Weil es sich jedoch auch um ein Thema des öffentlichen Interesses handelt, gibt es auch Arbeitsinspektorat, Krankenkassen, Kammern und andere öffentlich-rechtliche Organisationen. Damit gibt es aber auch Tendenzen zur Standardisierung von Maßnahmen, die lassen sich leichter verwalten und vervielfältigen.

Individualisierte Herangehensweise

Dass damit ein Gegensatz zur wichtigen Erkenntnis der Medizin nach immer mehr individualisierter Herangehensweise geschaffen wird, scheint nicht zu stören. Gesundheitsprojekte müssen einen sehr gut dokumentierten Standardablauf haben, sonst gibt es keine Förderungen.

Was da im Vordergrund steht, kann sich jeder selbst ausmalen. Die Halbwertszeit solcher Projekte ist dementsprechend. Die Anbieter selbst sind sehr inhomogen, der Zugang zu Gesundheitsberatung vielfältig bis schier unglaublich. Von der universitären Ausbildung über Postgraduate-Studien bis zu irgendwelchen Organisationen, Vereinen, Schulen boomen die Ausbildungen.

Dementsprechend unüberschaubar wird die Palette der angebotenen Dienstleistungen, die sich aber alle in der „Modewortwahl“ treffen. Unter den Anbietern herrscht Verteilungskrieg, der durch Alleinstellungsansprüche von einzelnen Berufsgruppen verstärkt wird.

Überfordernde Vielfalt

Ergebnis ist ein Überangebot an standardisierten Maßnahmen oder eine Flut an alternativen bis hin zu hoch esoterischen Unterstützungen. Der dadurch entstehende Eindruck bei den Unternehmen ist eine einzige Überforderung. In den Unternehmen selbst sind Wirtschafter, Juristen, Techniker die Personen in den Managementetagen, die aus der überfordernden Vielfalt über den Einsatz von solchen Maßnahmen entscheiden sollen.

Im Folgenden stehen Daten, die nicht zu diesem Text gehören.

Lemma file_findings_labelled cf x :
  In x (file_findings cf) ->
  labelled (fst cf) rule_labels x
  \/ exists e, x = processing_error (fst cf) e.
Proof.
  rewrite file_findings_run. intros Hx. apply in_app_or in Hx.
  destruct Hx as [Hx|Hx].
  - left. revert x Hx.
    apply (proj2 (@emits_audit_try (labelled (fst cf) rule_labels)
                    (fst cf) (snd cf)
                    (fun c d Hc => @emits_security_checks c (fst cf) d Hc))).
  - right. destruct (raised cf); [|destruct Hx].
    destruct (res (audit_try security_checks (fst cf) (snd cf))) as [u|e];
      [destruct Hx|].
    destruct Hx as [<-|[]]. now exists e.
Qed.

Lemma run_findings_labelled files x :
  In x (flat_map file_findings files) ->
  exists cf, In cf files
             /\ (labelled (fst cf) rule_labels x
                 \/ exists e, x = processing_error (fst cf) e).
Proof.
  intros Hx. apply in_flat_map in Hx. destruct Hx as [cf [Hcf Hx]].
  exists cf. split; [exact Hcf|]. now apply file_findings_labelled.
Qed.

(** X5.  In a run of a fresh auditor, every critical issue is a HIGH
    finding of category Volume Security or Secret Management: findings of
    the privileged-container check are always exempted, and no other check
    emits HIGH.  So a run that exits with status 1 has found such a
    finding. *)
Theorem critical_issues_are_mounts_or_secrets
    (compose_files : list (string * result pyval)) :
  exists report,
    run_audit compose_files [] = (Ok report, findings report)
    /\ (forall x, In x (critical_issues report) ->
          In x (findings report)
          /\ severity x = HIGH
          /\ (category x = "Volume Security"
              \/ category x = "Secret Management"))
    /\ (main compose_files = 1%Z ->
        exists x, In x (findings report)
                  /\ severity x = HIGH
                  /\ (category x = "Volume Security"
                      \/ category x = "Secret Management")).
Proof.
  destruct (run_audit_report compose_files [])
    as [r [Hr [Hf [Hs [Hn Ht]]]]].
  exists r. split; [exact Hr|].
  assert (Hc : forall x, In x (critical_issues r) ->
            In x (findings r) /\ severity x = HIGH
            /\ (category x = "Volume Security"
                \/ category x = "Secret Management")).
  { intros x Hx. rewrite critical_issues_filter in Hx.
    apply filter_In in Hx. destruct Hx as [Hin Hb].
    split; [exact Hin|]. split.
    - unfold blocking in Hb. apply andb_true_iff in Hb.
      now apply Severity_eqb_eq, (proj1 Hb).
    - rewrite Hf in Hin. cbn [app] in Hin.
      destruct (run_findings_labelled compose_files x Hin)
        as [cf [_ [[_ [_ [_ Hl]]] | [e ->]]]].
      + now apply Hl.
      + discriminate Hb. }
  split; [exact Hc|].
  intros Hm. unfold main in Hm. rewrite Hr in Hm. cbn [fst] in Hm.
  unfold exit_status in Hm.
  destruct (critical_issues r) as [|x xs] eqn:Hx; [discriminate Hm|].
  exists x. apply Hc. now left.
Qed.

(** X6.  Every finding in the report of a run of a fresh auditor names one
    of the audited files and has line 0. *)
Theorem findings_name_an_audited_file
    (compose_files : list (string * result pyval)) :
  exists report,
    run_audit compose_files [] = (Ok report, findings report)
    /\ forall x, In x (findings report) ->
         In (file x) (map fst compose_files) /\ line x = 0%Z.
Proof.
  destruct (run_audit_report compose_files [])
    as [r [Hr [Hf [Hs [Hn Ht]]]]].
  exists r. split; [exact Hr|].
  intros x Hx. rewrite Hf in Hx. cbn [app] in Hx.
  destruct (run_findings_labelled compose_files x Hx)
    as [cf [Hcf [[H1 [H2 _]] | [e ->]]]].
  - split; [|exact H2]. rewrite H1. now apply in_map.
  - split; [|reflexivity]. cbn [file processing_error]. now apply in_map.
Qed.

(** ** Service by service *)

Lemma for_each_when_add A (l : list A) (g : A -> bool) sev cat
    (msg : A -> string) f fs :
  for_each l (fun x => when (g x) (add_finding sev cat (msg x) f)) fs
  = (Ok tt,
     (fs ++ map (fun x => mkFinding sev cat (msg x) f 0) (filter g l))%list).
Proof.
  revert fs. induction l as [|x l IH]; intros fs; simpl.
  - unfold ret. now rewrite app_nil_r.
  - unfold bind. destruct (g x); simpl.
    + unfold add_finding at 1. rewrite IH. now rewrite <- app_assoc.
    + unfold ret. now rewrite IH.
Qed.

Lemma and_regroup3 (A B C : Prop) : (A /\ B) /\ C -> A /\ B /\ C.
Proof. tauto. Qed.

Lemma and_regroup5 (A B C D E : Prop) :
  (A /\ B /\ C /\ D) /\ E -> A /\ B /\ C /\ D /\ E.
Proof. tauto. Qed.

Lemma privileged_containers_service_appends f item :
  appends (privileged_containers_service f item).
Proof.
  destruct item as [name cfg].
  unfold privileged_containers_service.
  repeat first
    [ apply appends_bind; [|intro]
    | apply appends_lift
    | apply appends_when
    | apply appends_add_finding
    | apply appends_for_each; intro ].
Qed.

Lemma volume_mounts_service_appends f item :
  appends (volume_mounts_service f item).
Proof.
  assert (H : tidy (volume_mounts_service f item)).
  { unfold volume_mounts_service. frame; try apply tidy_volume_mount. }
  exact (proj1 H).
Qed.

Wie also soll eine Organisation bewerten können, ob und welche Maßnahmen zu ergreifen sind, wenn die entscheidenden Instanzen selbst kaum etwas von der Materie verstehen, wenn betriebswirtschaftliche Notwendigkeiten immer mehr Automatisierungsbeschleunigungsdenken in die Unternehmen führen? Wenn hormonelle Regelkreise im Spannungsfall das Spüren des eigenen Organismus massiv reduzieren und die Muster der Beteiligten nicht auf Gesundheit, sondern ausschließlich auf Leistung und Erleben getrimmt sind?

Nicht nur Privatsache

Solange Gesundheit und alles, was damit zusammenhängt, nicht selbstverständlicher Teil der Bildung in Kindergärten, Schulen, Universitäten und sonstigen Berufsausbildungen ist, so lange werden wir Menschen eben nicht die gesundheitsförderlichen Muster zeitgerecht aufbauen.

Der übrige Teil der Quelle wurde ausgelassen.